— Exercise objective —
Copy every line from the records below that holds the word "None".

START Exercise materials

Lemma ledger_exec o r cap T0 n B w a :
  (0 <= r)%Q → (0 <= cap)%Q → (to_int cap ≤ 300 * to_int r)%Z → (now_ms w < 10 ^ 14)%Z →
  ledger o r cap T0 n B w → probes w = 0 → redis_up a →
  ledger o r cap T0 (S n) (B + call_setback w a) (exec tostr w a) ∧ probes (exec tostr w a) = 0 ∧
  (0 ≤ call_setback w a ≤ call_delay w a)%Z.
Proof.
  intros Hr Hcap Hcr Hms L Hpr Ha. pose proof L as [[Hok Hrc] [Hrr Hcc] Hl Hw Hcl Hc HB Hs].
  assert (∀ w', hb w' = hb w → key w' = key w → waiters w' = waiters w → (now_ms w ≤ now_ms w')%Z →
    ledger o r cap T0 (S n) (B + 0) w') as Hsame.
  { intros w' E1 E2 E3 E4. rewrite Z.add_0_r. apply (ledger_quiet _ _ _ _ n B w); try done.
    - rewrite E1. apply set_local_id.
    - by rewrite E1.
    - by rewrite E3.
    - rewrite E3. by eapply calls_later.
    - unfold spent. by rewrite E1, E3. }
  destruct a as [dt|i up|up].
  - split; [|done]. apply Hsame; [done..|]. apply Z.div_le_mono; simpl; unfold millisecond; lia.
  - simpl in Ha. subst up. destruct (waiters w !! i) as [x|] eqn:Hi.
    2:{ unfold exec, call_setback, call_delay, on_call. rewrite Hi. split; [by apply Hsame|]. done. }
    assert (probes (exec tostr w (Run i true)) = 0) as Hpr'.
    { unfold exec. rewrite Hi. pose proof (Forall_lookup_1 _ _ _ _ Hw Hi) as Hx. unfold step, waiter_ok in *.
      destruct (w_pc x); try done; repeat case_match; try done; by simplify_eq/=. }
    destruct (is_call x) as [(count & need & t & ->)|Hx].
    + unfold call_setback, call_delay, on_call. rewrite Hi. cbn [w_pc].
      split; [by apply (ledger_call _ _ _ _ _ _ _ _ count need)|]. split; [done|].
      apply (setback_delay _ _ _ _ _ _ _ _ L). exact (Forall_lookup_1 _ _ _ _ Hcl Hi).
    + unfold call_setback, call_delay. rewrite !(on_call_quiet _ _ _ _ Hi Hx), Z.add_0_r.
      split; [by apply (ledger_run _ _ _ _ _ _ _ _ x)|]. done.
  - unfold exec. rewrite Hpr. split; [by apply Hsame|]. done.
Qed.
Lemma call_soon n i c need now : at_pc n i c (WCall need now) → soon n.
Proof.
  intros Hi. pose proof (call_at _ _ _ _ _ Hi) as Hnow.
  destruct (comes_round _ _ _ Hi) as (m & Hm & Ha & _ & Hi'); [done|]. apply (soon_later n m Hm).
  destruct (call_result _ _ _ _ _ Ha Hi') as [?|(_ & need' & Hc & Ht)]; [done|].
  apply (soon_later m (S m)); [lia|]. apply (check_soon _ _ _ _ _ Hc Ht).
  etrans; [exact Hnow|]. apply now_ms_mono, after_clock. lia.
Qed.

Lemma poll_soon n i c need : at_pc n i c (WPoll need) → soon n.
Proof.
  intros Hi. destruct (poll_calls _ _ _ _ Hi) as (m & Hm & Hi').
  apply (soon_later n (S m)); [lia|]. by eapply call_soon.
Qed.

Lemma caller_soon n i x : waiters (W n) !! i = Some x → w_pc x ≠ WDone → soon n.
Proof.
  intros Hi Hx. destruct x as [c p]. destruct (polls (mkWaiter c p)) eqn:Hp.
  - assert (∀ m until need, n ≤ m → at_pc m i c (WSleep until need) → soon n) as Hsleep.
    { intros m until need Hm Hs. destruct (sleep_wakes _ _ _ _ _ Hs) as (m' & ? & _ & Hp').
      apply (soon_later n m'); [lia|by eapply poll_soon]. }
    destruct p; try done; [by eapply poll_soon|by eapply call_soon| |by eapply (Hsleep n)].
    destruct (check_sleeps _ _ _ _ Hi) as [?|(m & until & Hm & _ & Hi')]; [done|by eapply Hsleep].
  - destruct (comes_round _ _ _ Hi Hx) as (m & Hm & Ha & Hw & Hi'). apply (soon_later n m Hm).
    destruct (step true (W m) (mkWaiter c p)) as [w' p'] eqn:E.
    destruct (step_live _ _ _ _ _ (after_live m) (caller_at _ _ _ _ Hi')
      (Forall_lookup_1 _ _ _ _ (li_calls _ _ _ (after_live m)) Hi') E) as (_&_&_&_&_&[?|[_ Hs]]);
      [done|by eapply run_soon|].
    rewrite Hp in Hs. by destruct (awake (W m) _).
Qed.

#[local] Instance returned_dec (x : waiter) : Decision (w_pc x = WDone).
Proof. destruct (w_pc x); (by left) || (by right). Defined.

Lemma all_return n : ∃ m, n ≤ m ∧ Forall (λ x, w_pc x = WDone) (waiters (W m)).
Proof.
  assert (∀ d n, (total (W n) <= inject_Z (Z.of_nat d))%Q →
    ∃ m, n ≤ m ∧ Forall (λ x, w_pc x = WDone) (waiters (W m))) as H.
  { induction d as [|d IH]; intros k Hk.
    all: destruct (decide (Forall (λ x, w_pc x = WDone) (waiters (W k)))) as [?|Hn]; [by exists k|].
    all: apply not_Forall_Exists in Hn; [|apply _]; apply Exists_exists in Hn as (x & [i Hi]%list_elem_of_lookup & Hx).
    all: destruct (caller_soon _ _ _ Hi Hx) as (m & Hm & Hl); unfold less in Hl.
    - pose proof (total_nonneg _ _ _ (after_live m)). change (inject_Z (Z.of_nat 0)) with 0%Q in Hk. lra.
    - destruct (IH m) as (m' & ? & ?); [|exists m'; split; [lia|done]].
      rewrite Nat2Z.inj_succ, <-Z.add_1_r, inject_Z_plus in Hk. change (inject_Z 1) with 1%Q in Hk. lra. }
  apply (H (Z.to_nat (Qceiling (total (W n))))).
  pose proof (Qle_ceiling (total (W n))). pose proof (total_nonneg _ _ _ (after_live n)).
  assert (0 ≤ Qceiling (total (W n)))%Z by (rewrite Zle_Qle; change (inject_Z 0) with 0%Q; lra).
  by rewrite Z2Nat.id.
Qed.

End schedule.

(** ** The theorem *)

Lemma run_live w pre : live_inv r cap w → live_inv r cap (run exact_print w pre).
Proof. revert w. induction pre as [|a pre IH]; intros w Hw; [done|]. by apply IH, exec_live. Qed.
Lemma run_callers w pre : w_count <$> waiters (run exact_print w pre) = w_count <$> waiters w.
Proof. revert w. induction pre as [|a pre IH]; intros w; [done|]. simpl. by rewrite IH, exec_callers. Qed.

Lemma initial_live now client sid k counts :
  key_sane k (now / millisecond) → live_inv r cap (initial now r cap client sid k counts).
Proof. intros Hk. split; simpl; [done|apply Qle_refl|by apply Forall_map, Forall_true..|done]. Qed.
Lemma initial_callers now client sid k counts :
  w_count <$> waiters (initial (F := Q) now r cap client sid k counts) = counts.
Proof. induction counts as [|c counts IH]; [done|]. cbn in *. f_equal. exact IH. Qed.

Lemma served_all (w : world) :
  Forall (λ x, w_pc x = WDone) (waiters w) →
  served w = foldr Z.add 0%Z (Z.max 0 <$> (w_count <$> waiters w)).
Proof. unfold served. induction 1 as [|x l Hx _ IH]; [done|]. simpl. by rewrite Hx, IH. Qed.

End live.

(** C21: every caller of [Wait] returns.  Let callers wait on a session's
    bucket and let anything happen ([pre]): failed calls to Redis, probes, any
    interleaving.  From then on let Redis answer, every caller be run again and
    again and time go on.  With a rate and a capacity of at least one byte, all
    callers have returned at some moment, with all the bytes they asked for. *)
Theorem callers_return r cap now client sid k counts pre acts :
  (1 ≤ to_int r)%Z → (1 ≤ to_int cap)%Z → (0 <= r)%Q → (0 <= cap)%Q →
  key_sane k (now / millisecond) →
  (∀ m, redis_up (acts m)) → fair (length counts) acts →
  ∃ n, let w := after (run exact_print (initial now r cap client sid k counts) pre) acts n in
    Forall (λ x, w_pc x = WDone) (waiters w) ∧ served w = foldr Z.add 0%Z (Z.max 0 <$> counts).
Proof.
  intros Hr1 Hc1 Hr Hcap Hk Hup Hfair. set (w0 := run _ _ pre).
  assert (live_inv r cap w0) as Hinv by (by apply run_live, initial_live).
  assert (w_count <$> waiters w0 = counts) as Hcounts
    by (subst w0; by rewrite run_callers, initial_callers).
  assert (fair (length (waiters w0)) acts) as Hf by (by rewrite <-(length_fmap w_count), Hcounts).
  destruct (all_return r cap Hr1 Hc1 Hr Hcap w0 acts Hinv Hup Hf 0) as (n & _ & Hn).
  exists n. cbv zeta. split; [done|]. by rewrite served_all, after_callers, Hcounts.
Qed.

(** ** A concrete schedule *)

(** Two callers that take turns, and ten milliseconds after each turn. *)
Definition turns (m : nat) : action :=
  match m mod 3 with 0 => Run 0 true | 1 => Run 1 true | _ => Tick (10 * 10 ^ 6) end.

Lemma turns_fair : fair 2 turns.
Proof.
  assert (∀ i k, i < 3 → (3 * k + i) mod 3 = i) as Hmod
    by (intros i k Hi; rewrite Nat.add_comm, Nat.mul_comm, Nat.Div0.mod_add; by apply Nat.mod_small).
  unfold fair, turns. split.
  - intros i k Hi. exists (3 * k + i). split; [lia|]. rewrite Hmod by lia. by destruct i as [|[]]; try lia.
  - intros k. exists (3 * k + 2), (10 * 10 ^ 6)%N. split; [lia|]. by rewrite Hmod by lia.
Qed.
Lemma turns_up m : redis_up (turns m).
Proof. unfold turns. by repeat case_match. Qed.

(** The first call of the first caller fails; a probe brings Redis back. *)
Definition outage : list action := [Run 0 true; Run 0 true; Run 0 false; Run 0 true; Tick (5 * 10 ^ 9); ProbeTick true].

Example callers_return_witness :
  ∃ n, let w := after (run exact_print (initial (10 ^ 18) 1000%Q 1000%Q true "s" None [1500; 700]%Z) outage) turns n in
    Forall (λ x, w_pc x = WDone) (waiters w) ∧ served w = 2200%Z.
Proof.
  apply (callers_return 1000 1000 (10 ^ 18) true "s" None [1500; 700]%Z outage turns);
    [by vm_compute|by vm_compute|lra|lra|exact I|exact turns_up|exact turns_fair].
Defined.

END Exercise materials
START Exercise materials

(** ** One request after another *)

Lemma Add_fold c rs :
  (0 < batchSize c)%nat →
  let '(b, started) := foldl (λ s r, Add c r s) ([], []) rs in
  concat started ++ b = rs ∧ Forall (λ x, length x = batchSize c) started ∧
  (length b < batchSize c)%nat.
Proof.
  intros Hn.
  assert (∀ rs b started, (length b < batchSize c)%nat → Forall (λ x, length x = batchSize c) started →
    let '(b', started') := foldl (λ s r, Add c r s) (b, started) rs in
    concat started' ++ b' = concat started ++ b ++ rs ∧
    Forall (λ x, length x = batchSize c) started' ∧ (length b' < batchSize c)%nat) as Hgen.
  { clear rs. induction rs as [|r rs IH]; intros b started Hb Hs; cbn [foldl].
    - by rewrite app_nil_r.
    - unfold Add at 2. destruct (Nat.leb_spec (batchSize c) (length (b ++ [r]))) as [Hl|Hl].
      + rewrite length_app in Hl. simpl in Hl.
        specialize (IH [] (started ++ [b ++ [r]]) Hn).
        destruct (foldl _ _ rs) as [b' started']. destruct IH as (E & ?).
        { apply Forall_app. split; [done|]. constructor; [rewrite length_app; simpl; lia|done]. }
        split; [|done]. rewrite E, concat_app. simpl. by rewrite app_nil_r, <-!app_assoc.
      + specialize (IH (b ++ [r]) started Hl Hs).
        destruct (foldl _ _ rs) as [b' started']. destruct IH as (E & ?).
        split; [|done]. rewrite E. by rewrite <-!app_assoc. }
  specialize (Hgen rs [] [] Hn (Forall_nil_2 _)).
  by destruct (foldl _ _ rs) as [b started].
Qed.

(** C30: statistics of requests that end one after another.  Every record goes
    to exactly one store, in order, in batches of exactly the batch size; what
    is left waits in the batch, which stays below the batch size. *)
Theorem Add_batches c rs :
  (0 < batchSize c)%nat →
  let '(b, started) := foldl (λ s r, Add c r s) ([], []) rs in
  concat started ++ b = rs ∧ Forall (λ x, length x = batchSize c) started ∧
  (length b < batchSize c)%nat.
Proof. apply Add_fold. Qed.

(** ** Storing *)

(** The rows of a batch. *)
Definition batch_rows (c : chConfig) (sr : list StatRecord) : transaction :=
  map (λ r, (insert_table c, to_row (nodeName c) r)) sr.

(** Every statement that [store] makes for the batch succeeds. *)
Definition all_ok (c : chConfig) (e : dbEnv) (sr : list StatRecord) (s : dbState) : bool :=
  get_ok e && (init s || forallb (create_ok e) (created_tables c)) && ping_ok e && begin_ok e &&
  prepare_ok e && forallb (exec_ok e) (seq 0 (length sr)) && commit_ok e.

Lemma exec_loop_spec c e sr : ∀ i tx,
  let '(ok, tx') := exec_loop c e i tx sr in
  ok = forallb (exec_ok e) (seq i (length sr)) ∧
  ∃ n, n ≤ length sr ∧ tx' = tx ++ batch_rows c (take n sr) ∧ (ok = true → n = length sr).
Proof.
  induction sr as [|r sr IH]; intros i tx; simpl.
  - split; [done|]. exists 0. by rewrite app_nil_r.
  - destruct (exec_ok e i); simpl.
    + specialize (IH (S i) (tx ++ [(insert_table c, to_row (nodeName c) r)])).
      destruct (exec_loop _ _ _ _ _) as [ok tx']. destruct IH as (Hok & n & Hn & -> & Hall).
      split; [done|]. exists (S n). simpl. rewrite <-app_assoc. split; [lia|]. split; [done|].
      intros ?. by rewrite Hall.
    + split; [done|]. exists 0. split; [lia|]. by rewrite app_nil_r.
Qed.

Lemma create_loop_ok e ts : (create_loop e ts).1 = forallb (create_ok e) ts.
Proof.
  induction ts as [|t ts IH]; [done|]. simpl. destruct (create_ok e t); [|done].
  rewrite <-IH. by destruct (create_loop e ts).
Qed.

END Exercise materials

— Solution to this exercise —
  ∃ n, let w := after (run exact_print (initial (10 ^ 18) 1000%Q 1000%Q true "s" None [1500; 700]%Z) outage) turns n in
  apply (callers_return 1000 1000 (10 ^ 18) true "s" None [1500; 700]%Z outage turns);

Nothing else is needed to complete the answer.